Your goal
Give the number of lines in the data that hold the string "contribution". Nothing else is needed.
*** Record set ***
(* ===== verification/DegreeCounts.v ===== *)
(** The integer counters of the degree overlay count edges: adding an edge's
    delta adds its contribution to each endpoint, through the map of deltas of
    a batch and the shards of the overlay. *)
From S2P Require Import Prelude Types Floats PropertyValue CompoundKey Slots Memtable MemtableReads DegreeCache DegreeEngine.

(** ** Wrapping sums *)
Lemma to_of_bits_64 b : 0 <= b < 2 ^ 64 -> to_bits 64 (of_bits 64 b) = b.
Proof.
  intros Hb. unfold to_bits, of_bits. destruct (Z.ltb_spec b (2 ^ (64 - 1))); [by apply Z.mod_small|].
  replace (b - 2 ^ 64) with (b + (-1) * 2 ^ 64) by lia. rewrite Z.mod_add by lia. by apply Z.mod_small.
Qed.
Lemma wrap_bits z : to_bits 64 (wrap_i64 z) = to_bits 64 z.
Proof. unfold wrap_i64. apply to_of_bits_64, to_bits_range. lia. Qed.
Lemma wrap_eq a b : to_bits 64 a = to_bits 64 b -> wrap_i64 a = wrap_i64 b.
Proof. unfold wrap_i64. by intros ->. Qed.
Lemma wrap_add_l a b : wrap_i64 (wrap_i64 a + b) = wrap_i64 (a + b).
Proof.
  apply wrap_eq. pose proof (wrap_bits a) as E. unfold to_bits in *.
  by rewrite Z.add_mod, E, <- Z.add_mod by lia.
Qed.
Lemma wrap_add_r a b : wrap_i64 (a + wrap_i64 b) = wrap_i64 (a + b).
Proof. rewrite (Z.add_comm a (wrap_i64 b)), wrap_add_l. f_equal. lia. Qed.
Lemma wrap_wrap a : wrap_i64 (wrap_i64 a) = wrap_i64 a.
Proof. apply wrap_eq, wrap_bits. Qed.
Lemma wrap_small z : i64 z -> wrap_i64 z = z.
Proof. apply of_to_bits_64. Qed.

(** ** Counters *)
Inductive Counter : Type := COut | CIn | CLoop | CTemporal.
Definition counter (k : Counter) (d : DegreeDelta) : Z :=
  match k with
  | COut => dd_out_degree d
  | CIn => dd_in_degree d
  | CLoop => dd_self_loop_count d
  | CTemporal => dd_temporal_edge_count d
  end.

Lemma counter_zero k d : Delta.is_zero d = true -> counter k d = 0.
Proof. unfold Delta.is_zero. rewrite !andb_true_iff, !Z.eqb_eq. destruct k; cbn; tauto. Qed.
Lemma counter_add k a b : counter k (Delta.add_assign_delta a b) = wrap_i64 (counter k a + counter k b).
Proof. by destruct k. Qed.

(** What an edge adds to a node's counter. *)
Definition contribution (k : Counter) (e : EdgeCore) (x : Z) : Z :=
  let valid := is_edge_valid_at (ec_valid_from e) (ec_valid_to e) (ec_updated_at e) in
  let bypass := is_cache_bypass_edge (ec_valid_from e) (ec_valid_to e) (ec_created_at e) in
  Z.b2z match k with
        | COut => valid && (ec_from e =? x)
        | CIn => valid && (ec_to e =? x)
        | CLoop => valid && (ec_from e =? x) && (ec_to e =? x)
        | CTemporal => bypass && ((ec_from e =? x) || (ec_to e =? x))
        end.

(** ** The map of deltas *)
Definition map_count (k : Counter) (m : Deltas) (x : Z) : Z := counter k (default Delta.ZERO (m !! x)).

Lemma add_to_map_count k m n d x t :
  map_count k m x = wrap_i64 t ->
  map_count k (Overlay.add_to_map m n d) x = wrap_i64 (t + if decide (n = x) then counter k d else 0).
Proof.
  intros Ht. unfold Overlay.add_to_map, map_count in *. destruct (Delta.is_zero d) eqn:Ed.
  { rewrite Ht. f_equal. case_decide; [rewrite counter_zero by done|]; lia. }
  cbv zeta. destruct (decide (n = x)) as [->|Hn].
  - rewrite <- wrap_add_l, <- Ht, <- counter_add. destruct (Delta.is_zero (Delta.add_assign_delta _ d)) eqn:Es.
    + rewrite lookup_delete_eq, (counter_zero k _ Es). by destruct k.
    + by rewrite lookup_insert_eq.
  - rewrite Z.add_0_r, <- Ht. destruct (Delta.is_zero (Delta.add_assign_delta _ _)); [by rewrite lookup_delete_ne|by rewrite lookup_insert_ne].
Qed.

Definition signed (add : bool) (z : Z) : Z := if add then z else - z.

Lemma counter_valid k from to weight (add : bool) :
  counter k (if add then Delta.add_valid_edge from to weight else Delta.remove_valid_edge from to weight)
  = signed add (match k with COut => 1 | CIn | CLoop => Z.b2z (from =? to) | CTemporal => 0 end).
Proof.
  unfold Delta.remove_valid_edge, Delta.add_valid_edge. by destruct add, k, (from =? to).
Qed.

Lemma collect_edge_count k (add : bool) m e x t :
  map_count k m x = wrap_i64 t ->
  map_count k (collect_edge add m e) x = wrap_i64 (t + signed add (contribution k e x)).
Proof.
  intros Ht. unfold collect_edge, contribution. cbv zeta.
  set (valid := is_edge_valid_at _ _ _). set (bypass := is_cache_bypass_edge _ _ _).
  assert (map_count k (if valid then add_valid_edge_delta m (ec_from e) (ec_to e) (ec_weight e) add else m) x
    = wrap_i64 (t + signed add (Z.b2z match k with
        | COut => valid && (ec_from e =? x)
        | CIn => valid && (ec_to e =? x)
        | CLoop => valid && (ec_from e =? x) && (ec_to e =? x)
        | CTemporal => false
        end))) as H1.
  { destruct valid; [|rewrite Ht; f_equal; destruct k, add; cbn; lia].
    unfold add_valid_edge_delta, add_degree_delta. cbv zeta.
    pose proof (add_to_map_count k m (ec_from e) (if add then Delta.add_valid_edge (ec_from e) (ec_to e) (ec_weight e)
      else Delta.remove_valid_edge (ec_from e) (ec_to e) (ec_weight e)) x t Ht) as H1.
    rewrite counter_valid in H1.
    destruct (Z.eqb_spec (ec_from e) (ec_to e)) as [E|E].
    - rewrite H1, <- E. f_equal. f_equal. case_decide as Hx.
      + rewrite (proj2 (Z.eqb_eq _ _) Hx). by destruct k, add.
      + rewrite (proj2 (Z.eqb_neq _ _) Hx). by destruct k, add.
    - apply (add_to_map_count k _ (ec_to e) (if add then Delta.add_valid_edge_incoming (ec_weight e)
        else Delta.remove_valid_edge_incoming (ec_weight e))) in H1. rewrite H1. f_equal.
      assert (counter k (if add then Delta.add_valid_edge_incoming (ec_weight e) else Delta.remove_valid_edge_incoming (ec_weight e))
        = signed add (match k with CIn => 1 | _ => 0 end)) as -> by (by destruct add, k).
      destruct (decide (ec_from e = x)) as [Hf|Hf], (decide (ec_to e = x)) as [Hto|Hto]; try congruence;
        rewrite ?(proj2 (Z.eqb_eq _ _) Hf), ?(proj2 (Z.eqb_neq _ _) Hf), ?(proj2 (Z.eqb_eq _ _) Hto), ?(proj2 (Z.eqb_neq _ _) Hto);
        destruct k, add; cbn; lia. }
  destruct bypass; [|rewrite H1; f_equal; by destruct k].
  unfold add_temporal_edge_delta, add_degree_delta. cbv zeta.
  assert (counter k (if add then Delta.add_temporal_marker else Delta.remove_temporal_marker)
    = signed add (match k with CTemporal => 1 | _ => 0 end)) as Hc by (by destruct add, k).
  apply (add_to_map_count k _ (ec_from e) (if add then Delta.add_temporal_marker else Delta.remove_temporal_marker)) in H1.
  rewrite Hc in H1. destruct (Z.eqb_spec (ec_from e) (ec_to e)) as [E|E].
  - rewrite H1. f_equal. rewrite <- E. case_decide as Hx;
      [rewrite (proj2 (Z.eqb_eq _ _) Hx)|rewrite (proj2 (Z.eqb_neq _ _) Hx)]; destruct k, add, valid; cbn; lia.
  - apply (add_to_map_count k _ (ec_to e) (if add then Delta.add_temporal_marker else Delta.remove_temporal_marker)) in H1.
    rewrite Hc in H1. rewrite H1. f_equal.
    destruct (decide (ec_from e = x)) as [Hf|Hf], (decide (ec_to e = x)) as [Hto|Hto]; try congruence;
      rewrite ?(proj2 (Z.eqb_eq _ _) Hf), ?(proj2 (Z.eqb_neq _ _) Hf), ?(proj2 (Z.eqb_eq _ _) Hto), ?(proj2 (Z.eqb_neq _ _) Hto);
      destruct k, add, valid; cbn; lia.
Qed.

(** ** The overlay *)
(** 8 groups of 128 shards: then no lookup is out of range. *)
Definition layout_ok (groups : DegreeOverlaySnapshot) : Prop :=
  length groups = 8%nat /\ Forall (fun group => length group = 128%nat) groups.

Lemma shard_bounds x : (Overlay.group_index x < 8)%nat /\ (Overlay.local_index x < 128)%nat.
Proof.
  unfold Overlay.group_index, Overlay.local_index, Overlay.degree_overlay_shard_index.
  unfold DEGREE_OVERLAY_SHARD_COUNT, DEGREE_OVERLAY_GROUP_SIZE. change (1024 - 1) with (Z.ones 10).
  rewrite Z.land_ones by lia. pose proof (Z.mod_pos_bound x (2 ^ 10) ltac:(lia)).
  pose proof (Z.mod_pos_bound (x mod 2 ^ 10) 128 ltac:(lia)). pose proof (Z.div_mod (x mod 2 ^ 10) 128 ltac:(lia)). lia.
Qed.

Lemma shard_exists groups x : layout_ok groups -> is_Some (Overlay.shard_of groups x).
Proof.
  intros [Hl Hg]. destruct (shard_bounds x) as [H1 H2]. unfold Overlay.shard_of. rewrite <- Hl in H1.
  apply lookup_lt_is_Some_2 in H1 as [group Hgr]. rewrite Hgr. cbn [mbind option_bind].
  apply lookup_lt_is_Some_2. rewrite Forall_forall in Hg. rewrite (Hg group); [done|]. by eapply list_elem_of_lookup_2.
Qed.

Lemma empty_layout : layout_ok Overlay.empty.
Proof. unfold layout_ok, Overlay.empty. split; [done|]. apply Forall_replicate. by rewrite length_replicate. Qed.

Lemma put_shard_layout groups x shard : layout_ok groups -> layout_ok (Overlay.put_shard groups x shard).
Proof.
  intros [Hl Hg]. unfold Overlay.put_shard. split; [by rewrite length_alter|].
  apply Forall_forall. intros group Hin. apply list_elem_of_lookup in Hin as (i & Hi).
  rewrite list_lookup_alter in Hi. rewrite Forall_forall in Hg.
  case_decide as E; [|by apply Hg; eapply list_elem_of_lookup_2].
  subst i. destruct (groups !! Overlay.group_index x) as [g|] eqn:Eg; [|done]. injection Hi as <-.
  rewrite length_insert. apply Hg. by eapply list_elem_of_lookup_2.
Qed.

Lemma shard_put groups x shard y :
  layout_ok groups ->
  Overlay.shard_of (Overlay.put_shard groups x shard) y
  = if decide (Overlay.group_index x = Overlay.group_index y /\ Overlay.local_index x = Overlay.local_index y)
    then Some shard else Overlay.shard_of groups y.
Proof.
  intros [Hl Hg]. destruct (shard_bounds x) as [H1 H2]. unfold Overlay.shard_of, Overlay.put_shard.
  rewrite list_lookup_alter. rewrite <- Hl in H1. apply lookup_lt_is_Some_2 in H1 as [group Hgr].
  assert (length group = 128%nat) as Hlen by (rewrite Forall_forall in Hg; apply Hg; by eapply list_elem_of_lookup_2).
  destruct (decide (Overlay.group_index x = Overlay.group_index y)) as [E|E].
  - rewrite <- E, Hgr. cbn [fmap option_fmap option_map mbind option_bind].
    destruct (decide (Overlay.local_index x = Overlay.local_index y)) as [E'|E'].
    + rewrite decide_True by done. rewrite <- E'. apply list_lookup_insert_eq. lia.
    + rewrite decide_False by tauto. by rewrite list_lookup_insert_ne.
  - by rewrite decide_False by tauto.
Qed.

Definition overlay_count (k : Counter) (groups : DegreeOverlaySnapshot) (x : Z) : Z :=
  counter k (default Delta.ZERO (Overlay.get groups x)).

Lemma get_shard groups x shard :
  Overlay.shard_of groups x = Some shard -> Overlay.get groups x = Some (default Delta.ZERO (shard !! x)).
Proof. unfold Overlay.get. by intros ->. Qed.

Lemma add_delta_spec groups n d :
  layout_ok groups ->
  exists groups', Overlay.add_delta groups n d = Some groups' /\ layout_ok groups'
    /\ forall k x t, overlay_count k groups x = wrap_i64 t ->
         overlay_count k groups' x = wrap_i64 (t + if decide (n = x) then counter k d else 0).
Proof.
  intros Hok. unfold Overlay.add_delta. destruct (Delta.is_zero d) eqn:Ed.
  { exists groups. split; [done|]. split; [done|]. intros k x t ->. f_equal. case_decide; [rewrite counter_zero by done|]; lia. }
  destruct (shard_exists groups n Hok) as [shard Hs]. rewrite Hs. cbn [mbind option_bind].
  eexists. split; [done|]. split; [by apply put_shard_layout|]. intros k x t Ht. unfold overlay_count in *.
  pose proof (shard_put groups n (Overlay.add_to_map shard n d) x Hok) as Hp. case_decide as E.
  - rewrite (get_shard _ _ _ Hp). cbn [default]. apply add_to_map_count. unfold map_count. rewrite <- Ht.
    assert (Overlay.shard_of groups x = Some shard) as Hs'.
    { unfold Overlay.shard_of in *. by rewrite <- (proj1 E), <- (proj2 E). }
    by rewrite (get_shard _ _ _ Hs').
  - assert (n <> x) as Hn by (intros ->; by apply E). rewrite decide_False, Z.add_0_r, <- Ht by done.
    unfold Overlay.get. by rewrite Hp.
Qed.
*** End of Record set ***
*** Record set ***
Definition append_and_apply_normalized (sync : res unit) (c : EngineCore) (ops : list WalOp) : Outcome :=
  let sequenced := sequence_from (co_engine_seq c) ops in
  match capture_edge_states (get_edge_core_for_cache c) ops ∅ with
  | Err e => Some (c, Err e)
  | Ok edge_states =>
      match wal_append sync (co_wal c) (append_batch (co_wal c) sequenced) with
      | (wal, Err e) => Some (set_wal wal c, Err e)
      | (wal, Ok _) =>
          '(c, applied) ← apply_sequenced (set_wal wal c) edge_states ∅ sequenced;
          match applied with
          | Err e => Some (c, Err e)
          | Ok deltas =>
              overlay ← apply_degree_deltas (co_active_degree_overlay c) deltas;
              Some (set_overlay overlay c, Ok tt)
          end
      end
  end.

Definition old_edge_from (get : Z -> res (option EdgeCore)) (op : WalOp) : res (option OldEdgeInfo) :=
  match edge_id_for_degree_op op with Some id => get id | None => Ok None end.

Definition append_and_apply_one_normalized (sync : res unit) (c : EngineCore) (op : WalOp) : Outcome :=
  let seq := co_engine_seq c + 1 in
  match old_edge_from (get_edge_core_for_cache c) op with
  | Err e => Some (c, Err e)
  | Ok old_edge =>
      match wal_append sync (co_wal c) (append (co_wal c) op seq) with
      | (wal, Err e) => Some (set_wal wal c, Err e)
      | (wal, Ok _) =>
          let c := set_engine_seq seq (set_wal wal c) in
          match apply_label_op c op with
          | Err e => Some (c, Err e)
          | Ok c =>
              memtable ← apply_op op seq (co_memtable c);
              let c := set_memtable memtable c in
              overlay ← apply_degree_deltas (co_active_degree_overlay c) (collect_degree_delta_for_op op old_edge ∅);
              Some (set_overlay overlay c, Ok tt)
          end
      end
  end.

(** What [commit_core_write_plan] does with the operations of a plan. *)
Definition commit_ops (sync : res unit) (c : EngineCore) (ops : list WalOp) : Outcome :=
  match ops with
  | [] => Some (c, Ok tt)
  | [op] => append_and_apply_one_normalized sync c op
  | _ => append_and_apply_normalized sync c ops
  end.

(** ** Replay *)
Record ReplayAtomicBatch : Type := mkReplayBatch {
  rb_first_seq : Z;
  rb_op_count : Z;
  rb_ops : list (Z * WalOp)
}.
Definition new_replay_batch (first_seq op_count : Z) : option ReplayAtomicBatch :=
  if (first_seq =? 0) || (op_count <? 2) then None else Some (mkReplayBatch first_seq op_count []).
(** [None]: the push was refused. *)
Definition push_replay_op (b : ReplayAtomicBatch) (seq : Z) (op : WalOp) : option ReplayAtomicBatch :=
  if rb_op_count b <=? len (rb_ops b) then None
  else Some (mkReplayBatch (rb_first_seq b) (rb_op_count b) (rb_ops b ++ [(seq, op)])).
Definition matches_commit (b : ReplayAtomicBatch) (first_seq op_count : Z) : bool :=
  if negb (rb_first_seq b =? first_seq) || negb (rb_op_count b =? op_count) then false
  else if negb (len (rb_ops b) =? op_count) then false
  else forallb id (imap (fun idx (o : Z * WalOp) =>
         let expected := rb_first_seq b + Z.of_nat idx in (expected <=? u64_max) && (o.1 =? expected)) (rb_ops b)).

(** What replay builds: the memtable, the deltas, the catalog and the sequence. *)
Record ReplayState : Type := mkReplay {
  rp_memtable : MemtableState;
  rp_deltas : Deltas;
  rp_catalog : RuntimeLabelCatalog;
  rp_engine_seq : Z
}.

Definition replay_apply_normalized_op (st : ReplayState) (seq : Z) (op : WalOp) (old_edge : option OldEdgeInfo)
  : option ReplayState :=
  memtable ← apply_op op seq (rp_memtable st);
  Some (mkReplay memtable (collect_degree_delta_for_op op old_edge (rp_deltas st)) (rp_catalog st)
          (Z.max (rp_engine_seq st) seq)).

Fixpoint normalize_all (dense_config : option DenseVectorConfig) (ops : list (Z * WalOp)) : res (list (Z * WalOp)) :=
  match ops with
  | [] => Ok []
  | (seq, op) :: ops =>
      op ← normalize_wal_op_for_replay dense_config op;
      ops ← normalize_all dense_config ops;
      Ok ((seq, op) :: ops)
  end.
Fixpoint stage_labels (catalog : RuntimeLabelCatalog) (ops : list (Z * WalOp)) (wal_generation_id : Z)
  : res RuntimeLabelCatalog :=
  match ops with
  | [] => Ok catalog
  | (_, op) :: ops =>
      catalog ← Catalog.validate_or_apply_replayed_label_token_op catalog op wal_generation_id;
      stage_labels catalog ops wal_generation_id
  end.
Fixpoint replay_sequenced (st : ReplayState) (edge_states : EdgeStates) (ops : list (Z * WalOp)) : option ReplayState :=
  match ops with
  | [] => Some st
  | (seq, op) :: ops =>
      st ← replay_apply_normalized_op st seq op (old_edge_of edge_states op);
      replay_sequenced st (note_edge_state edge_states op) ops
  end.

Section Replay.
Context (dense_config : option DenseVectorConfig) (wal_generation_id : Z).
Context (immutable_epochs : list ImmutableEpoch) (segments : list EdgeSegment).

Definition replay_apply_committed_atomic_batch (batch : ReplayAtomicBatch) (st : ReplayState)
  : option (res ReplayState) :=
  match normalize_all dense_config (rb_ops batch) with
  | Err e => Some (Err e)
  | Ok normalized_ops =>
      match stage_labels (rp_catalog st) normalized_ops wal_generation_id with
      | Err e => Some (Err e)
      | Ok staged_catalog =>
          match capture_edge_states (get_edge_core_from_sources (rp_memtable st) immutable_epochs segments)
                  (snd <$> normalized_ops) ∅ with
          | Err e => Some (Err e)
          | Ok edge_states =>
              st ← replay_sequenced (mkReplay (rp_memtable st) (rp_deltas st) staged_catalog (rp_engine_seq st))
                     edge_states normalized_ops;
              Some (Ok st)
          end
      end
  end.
*** End of Record set ***
*** Record set ***
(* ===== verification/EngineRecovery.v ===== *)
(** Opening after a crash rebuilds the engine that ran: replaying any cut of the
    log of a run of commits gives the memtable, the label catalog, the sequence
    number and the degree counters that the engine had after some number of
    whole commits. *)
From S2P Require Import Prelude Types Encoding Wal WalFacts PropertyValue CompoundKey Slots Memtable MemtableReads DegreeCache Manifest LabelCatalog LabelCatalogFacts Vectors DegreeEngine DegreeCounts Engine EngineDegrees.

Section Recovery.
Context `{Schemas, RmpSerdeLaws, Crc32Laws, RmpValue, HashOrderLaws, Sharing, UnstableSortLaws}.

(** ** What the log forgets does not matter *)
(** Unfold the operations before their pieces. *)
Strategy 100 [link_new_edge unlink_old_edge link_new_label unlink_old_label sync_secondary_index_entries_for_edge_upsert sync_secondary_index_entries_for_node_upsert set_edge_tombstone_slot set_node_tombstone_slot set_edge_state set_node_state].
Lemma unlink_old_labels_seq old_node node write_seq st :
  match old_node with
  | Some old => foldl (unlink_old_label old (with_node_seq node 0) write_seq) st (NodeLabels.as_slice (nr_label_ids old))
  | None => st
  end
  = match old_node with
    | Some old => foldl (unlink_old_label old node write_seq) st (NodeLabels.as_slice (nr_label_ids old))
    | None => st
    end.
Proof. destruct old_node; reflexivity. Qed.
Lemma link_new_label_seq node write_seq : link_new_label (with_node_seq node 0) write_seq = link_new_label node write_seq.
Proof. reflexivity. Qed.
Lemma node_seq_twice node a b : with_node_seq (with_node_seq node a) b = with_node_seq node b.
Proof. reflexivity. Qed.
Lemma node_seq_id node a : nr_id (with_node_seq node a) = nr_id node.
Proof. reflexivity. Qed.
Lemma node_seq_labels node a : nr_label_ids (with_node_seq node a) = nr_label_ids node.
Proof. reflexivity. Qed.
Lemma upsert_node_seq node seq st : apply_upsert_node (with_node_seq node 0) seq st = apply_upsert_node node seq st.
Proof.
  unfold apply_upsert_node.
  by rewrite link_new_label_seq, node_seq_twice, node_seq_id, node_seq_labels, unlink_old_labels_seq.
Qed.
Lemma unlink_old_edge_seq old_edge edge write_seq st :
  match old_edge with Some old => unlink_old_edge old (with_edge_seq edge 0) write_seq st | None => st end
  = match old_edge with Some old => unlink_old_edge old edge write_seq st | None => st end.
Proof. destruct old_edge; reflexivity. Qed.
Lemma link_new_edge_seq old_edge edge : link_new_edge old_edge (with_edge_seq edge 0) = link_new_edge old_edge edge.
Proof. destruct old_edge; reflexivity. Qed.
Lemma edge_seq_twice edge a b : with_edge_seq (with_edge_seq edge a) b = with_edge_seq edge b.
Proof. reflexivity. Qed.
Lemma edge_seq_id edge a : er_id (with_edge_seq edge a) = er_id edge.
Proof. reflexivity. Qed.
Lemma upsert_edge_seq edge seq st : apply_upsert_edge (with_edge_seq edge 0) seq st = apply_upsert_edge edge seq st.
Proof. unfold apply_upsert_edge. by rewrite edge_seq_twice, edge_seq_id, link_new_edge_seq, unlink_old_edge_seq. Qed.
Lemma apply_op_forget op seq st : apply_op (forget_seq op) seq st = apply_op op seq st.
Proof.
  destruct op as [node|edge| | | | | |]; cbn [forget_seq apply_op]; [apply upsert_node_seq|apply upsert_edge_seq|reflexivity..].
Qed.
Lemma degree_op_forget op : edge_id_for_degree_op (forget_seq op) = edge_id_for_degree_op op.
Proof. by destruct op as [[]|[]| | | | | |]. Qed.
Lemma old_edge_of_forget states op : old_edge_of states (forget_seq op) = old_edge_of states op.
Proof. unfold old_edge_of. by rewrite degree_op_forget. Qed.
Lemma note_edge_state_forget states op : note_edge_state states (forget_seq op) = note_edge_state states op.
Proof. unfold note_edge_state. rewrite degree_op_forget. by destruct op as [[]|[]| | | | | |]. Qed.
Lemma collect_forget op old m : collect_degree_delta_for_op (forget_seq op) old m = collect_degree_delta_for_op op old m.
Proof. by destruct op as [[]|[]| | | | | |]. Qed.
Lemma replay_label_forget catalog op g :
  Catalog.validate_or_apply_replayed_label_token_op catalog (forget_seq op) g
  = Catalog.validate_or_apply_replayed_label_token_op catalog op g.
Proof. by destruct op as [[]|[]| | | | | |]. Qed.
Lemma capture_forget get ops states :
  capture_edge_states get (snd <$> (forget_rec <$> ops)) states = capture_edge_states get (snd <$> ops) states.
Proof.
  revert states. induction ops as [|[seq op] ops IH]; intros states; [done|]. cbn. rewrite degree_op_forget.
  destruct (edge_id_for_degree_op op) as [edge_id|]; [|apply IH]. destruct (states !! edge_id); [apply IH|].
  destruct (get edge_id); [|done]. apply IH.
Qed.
*** End of Record set ***
Expected output
4